▸ HOW TO COMPLETE THIS TASK
Below are some entries; write out each one of them exactly.

[[ DATASET open ]]

(* ===== verification/Control.v ===== *)
(** * Allowlist refresh (pkg/control)

    [refresh_playbook] pulls the light-action allowlist from the backend and
    swaps it into the validator.  The HTTP exchange is a parameter: building
    the request, then either an error or a status with the result of reading
    the body. *)

From S2P Require Import Prelude GoText GoJson GoStruct GoCrypto GoTime CanonJson RelaySig Auth.

Set Default Proof Using "Type".

Record Refresher := MkRefresher {
  BackendURL : string;
  AuthSecretKey : string;
  AccountID : string;
  ClusterName : string;
  StaticActions : list string
}.

Record http_request := MkHttpRequest { h_url : string; h_headers : list (string * string) }.

Definition New (backendURL authSecret accountID cluster : string) : Refresher :=
  MkRefresher (trim_slashes backendURL) authSecret accountID cluster [].

(** [configResponse]. *)
Definition set_config (f : string) (m : member) (l : list string) : list string * bool :=
  set_string_list l (m_val m).
Definition unmarshal_config (body : string) : option (list string) :=
  let '(l, ok) := unmarshal_struct ["light_actions"] set_config body [] in
  if ok then Some l else None.

Definition config_request (r : Refresher) : http_request :=
  MkHttpRequest (BackendURL r +:+ "/v1/agent/config")
    ((if bool_decide (AuthSecretKey r = "") then []
      else [("Authorization", b64_encode (AuthSecretKey r))])
     ++ (if bool_decide (AccountID r = "") then [] else [("X-NB-Account-Id", AccountID r)])
     ++ (if bool_decide (ClusterName r = "") then [] else [("X-NB-Cluster", ClusterName r)])).

Section refresh.
(** [http.NewRequestWithContext] on the URL. *)
Variable new_request : string -> result unit.

(** What the exchange gives: an error, or the status and the body read. *)
Abbreviation http_outcome := (result (Z * result string)).

Definition merged_actions (r : Refresher) (backend : list string) : gset string :=
  list_to_set (StaticActions r) ∪ list_to_set backend.

(** [Refresh] on the validator the refresher points to ([None]: nil). *)
Definition Refresh (http_do : http_request -> http_outcome) (r : Refresher) (v : option Validator)
  : result json * option Validator :=
  match v with
  | None => (Err "control: validator not configured", None)
  | Some vd =>
    if bool_decide (BackendURL r = "") then
      (Ok (JObj [("refreshed", JBool false);
                 ("reason", JStr "no config source — NUDGEBEE_ENDPOINT not set")]), Some vd)
    else match new_request (h_url (config_request r)) with
    | Err e => (Err e, Some vd)
    | Ok _ =>
      match http_do (config_request r) with
      | Err e => (Err ("control: fetch config: " +:+ e), Some vd)
      | Ok (status, Err e) => (Err e, Some vd)
      | Ok (status, Ok body) =>
        if 400 <=? status then
          (Err ("control: HTTP " +:+ itoa status +:+ ": " +:+ body), Some vd)
        else match unmarshal_config body with
        | None => (Err "control: parse config", Some vd)
        | Some backend =>
          let merged := merged_actions r backend in
          (Ok (JObj [("refreshed", JBool true);
                     ("action_count", JInt (Z.of_nat (size merged)));
                     ("backend_count", JInt (Z.of_nat (length backend)));
                     ("static_count", JInt (Z.of_nat (length (StaticActions r))))]),
           Some (SetLightActions (Some merged) vd))
        end
      end
    end
  end.

Lemma Refresh_cases http_do r vd :
  (Refresh http_do r (Some vd)).2 = Some vd
  \/ exists backend, (Refresh http_do r (Some vd)).2
       = Some (SetLightActions (Some (merged_actions r backend)) vd).
Proof.
  unfold Refresh. case_bool_decide; [by left|].
  destruct (new_request _); [|by left].
  destruct (http_do _) as [[st [body|]]|]; [|by left..].
  destruct (_ <=? _); [by left|]. destruct (unmarshal_config body) as [l|]; [right; by exists l|by left].
Qed.

(** A refresh takes effect exactly when the backend is configured, the
    exchange completes with a status below 400 and the body decodes; the
    active allowlist is then the static actions together with the backend's.
    In every other case the validator is untouched. *)
Theorem Refresh_spec http_do r vd vd' :
  BackendURL r <> "" -> new_request (h_url (config_request r)) = Ok tt ->
  (Refresh http_do r (Some vd)).2 = Some vd' ->
  (exists status body backend, http_do (config_request r) = Ok (status, Ok body) /\ status < 400
     /\ unmarshal_config body = Some backend
     /\ LightActionsSet vd' = Some (list_to_set (StaticActions r) ∪ list_to_set backend)
     /\ is_ok (Refresh http_do r (Some vd)).1 = true
     /\ SigningKey vd' = SigningKey vd /\ RelayVerifier vd' = RelayVerifier vd)
  \/ (is_ok (Refresh http_do r (Some vd)).1 = false /\ vd' = vd).
Proof.
  intros Hu Hn. unfold Refresh. rewrite bool_decide_eq_false_2, Hn by done.
  destruct (http_do _) as [[st [body|]]|]; [|by right; simplify_eq/=..].
  destruct (_ <=? _) eqn:Est; [by right; simplify_eq/=|].
  destruct (unmarshal_config body) as [l|] eqn:El; [|by right; simplify_eq/=].
  intros [= <-]. left. exists st, body, l. by split_and!; [|lia|..].
Qed.

(** Static actions cannot be locked out: whatever the backend answers in
    any sequence of refreshes, a request without credentials for a static
    action that was allowed before is still accepted in light-action mode. *)
Theorem static_actions_survive_refreshes https r vd a :
  a ∈ StaticActions r ->
  (exists set, LightActionsSet vd = Some set /\ a ∈ set) ->
  exists vd' set, foldl (fun v http_do => (Refresh http_do r v).2) (Some vd) https = Some vd'
    /\ LightActionsSet vd' = Some set /\ a ∈ set
    /\ validateLightAction (MkRequest None a "" "" "" (MkEnvelope "" "" "" "") "") vd' = Ok tt.
Proof.
  intros Ha. revert vd. induction https as [|h https IH]; intros vd Hset; cbn [foldl].
  - destruct Hset as (set & Hs & Hin). exists vd, set. split_and!; try done.
    unfold validateLightAction. by rewrite Hs, decide_True.
  - destruct (Refresh_cases h r vd) as [-> | (backend & ->)]; apply IH; [done|].
    eexists. split; [done|]. unfold merged_actions. set_solver.
Qed.
End refresh.

Definition toy_refresher : Refresher := MkRefresher "https://b" "k" "" "" ["ping"].
Definition any_url (u : string) : result unit := Ok tt.
Definition answers (body : string) (r : http_request) : result (Z * result string) :=
  Ok (200, Ok body).

Lemma Refresh_spec_witness :
  let vd' := SetLightActions (Some (merged_actions toy_refresher [])) (toy_validator "" None) in
  (exists status body backend, answers "{}" (config_request toy_refresher) = Ok (status, Ok body)
     /\ status < 400 /\ unmarshal_config body = Some backend
     /\ LightActionsSet vd' = Some (list_to_set ["ping"] ∪ list_to_set backend)
     /\ is_ok (Refresh any_url (answers "{}") toy_refresher (Some (toy_validator "" None))).1 = true
     /\ SigningKey vd' = "" /\ RelayVerifier vd' = None)
  \/ (is_ok (Refresh any_url (answers "{}") toy_refresher (Some (toy_validator "" None))).1 = false
      /\ vd' = toy_validator "" None).
Proof.
  exact (Refresh_spec any_url (answers "{}") toy_refresher (toy_validator "" None) _
    ltac:(done) ltac:(done) ltac:(reflexivity)).
Defined.

Lemma static_actions_survive_refreshes_witness :
  exists vd' set,
    foldl (fun v http_do => (Refresh any_url http_do toy_refresher v).2)
      (Some (toy_validator "" None)) [answers "{}"; answers "oops"] = Some vd'
    /\ LightActionsSet vd' = Some set /\ "ping" ∈ set
    /\ validateLightAction (MkRequest None "ping" "" "" "" (MkEnvelope "" "" "" "") "") vd' = Ok tt.
Proof.
  apply (static_actions_survive_refreshes any_url); [set_solver|].
  eexists. split; [done|]. set_solver.
Defined.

[[ DATASET closed ]]

▸ RESULT
(* ===== verification/Control.v ===== *)
(** * Allowlist refresh (pkg/control)

    [refresh_playbook] pulls the light-action allowlist from the backend and
    swaps it into the validator.  The HTTP exchange is a parameter: building
    the request, then either an error or a status with the result of reading
    the body. *)

From S2P Require Import Prelude GoText GoJson GoStruct GoCrypto GoTime CanonJson RelaySig Auth.

Set Default Proof Using "Type".

Record Refresher := MkRefresher {
  BackendURL : string;
  AuthSecretKey : string;
  AccountID : string;
  ClusterName : string;
  StaticActions : list string
}.

Record http_request := MkHttpRequest { h_url : string; h_headers : list (string * string) }.

Definition New (backendURL authSecret accountID cluster : string) : Refresher :=
  MkRefresher (trim_slashes backendURL) authSecret accountID cluster [].

(** [configResponse]. *)
Definition set_config (f : string) (m : member) (l : list string) : list string * bool :=
  set_string_list l (m_val m).
Definition unmarshal_config (body : string) : option (list string) :=
  let '(l, ok) := unmarshal_struct ["light_actions"] set_config body [] in
  if ok then Some l else None.

Definition config_request (r : Refresher) : http_request :=
  MkHttpRequest (BackendURL r +:+ "/v1/agent/config")
    ((if bool_decide (AuthSecretKey r = "") then []
      else [("Authorization", b64_encode (AuthSecretKey r))])
     ++ (if bool_decide (AccountID r = "") then [] else [("X-NB-Account-Id", AccountID r)])
     ++ (if bool_decide (ClusterName r = "") then [] else [("X-NB-Cluster", ClusterName r)])).

Section refresh.
(** [http.NewRequestWithContext] on the URL. *)
Variable new_request : string -> result unit.

(** What the exchange gives: an error, or the status and the body read. *)
Abbreviation http_outcome := (result (Z * result string)).

Definition merged_actions (r : Refresher) (backend : list string) : gset string :=
  list_to_set (StaticActions r) ∪ list_to_set backend.

(** [Refresh] on the validator the refresher points to ([None]: nil). *)
Definition Refresh (http_do : http_request -> http_outcome) (r : Refresher) (v : option Validator)
  : result json * option Validator :=
  match v with
  | None => (Err "control: validator not configured", None)
  | Some vd =>
    if bool_decide (BackendURL r = "") then
      (Ok (JObj [("refreshed", JBool false);
                 ("reason", JStr "no config source — NUDGEBEE_ENDPOINT not set")]), Some vd)
    else match new_request (h_url (config_request r)) with
    | Err e => (Err e, Some vd)
    | Ok _ =>
      match http_do (config_request r) with
      | Err e => (Err ("control: fetch config: " +:+ e), Some vd)
      | Ok (status, Err e) => (Err e, Some vd)
      | Ok (status, Ok body) =>
        if 400 <=? status then
          (Err ("control: HTTP " +:+ itoa status +:+ ": " +:+ body), Some vd)
        else match unmarshal_config body with
        | None => (Err "control: parse config", Some vd)
        | Some backend =>
          let merged := merged_actions r backend in
          (Ok (JObj [("refreshed", JBool true);
                     ("action_count", JInt (Z.of_nat (size merged)));
                     ("backend_count", JInt (Z.of_nat (length backend)));
                     ("static_count", JInt (Z.of_nat (length (StaticActions r))))]),
           Some (SetLightActions (Some merged) vd))
        end
      end
    end
  end.

Lemma Refresh_cases http_do r vd :
  (Refresh http_do r (Some vd)).2 = Some vd
  \/ exists backend, (Refresh http_do r (Some vd)).2
       = Some (SetLightActions (Some (merged_actions r backend)) vd).
Proof.
  unfold Refresh. case_bool_decide; [by left|].
  destruct (new_request _); [|by left].
  destruct (http_do _) as [[st [body|]]|]; [|by left..].
  destruct (_ <=? _); [by left|]. destruct (unmarshal_config body) as [l|]; [right; by exists l|by left].
Qed.

(** A refresh takes effect exactly when the backend is configured, the
    exchange completes with a status below 400 and the body decodes; the
    active allowlist is then the static actions together with the backend's.
    In every other case the validator is untouched. *)
Theorem Refresh_spec http_do r vd vd' :
  BackendURL r <> "" -> new_request (h_url (config_request r)) = Ok tt ->
  (Refresh http_do r (Some vd)).2 = Some vd' ->
  (exists status body backend, http_do (config_request r) = Ok (status, Ok body) /\ status < 400
     /\ unmarshal_config body = Some backend
     /\ LightActionsSet vd' = Some (list_to_set (StaticActions r) ∪ list_to_set backend)
     /\ is_ok (Refresh http_do r (Some vd)).1 = true
     /\ SigningKey vd' = SigningKey vd /\ RelayVerifier vd' = RelayVerifier vd)
  \/ (is_ok (Refresh http_do r (Some vd)).1 = false /\ vd' = vd).
Proof.
  intros Hu Hn. unfold Refresh. rewrite bool_decide_eq_false_2, Hn by done.
  destruct (http_do _) as [[st [body|]]|]; [|by right; simplify_eq/=..].
  destruct (_ <=? _) eqn:Est; [by right; simplify_eq/=|].
  destruct (unmarshal_config body) as [l|] eqn:El; [|by right; simplify_eq/=].
  intros [= <-]. left. exists st, body, l. by split_and!; [|lia|..].
Qed.

(** Static actions cannot be locked out: whatever the backend answers in
    any sequence of refreshes, a request without credentials for a static
    action that was allowed before is still accepted in light-action mode. *)
Theorem static_actions_survive_refreshes https r vd a :
  a ∈ StaticActions r ->
  (exists set, LightActionsSet vd = Some set /\ a ∈ set) ->
  exists vd' set, foldl (fun v http_do => (Refresh http_do r v).2) (Some vd) https = Some vd'
    /\ LightActionsSet vd' = Some set /\ a ∈ set
    /\ validateLightAction (MkRequest None a "" "" "" (MkEnvelope "" "" "" "") "") vd' = Ok tt.
Proof.
  intros Ha. revert vd. induction https as [|h https IH]; intros vd Hset; cbn [foldl].
  - destruct Hset as (set & Hs & Hin). exists vd, set. split_and!; try done.
    unfold validateLightAction. by rewrite Hs, decide_True.
  - destruct (Refresh_cases h r vd) as [-> | (backend & ->)]; apply IH; [done|].
    eexists. split; [done|]. unfold merged_actions. set_solver.
Qed.
End refresh.

Definition toy_refresher : Refresher := MkRefresher "https://b" "k" "" "" ["ping"].
Definition any_url (u : string) : result unit := Ok tt.
Definition answers (body : string) (r : http_request) : result (Z * result string) :=
  Ok (200, Ok body).

Lemma Refresh_spec_witness :
  let vd' := SetLightActions (Some (merged_actions toy_refresher [])) (toy_validator "" None) in
  (exists status body backend, answers "{}" (config_request toy_refresher) = Ok (status, Ok body)
     /\ status < 400 /\ unmarshal_config body = Some backend
     /\ LightActionsSet vd' = Some (list_to_set ["ping"] ∪ list_to_set backend)
     /\ is_ok (Refresh any_url (answers "{}") toy_refresher (Some (toy_validator "" None))).1 = true
     /\ SigningKey vd' = "" /\ RelayVerifier vd' = None)
  \/ (is_ok (Refresh any_url (answers "{}") toy_refresher (Some (toy_validator "" None))).1 = false
      /\ vd' = toy_validator "" None).
Proof.
  exact (Refresh_spec any_url (answers "{}") toy_refresher (toy_validator "" None) _
    ltac:(done) ltac:(done) ltac:(reflexivity)).
Defined.

Lemma static_actions_survive_refreshes_witness :
  exists vd' set,
    foldl (fun v http_do => (Refresh any_url http_do toy_refresher v).2)
      (Some (toy_validator "" None)) [answers "{}"; answers "oops"] = Some vd'
    /\ LightActionsSet vd' = Some set /\ "ping" ∈ set
    /\ validateLightAction (MkRequest None "ping" "" "" "" (MkEnvelope "" "" "" "") "") vd' = Ok tt.
Proof.
  apply (static_actions_survive_refreshes any_url); [set_solver|].
  eexists. split; [done|]. set_solver.
Defined.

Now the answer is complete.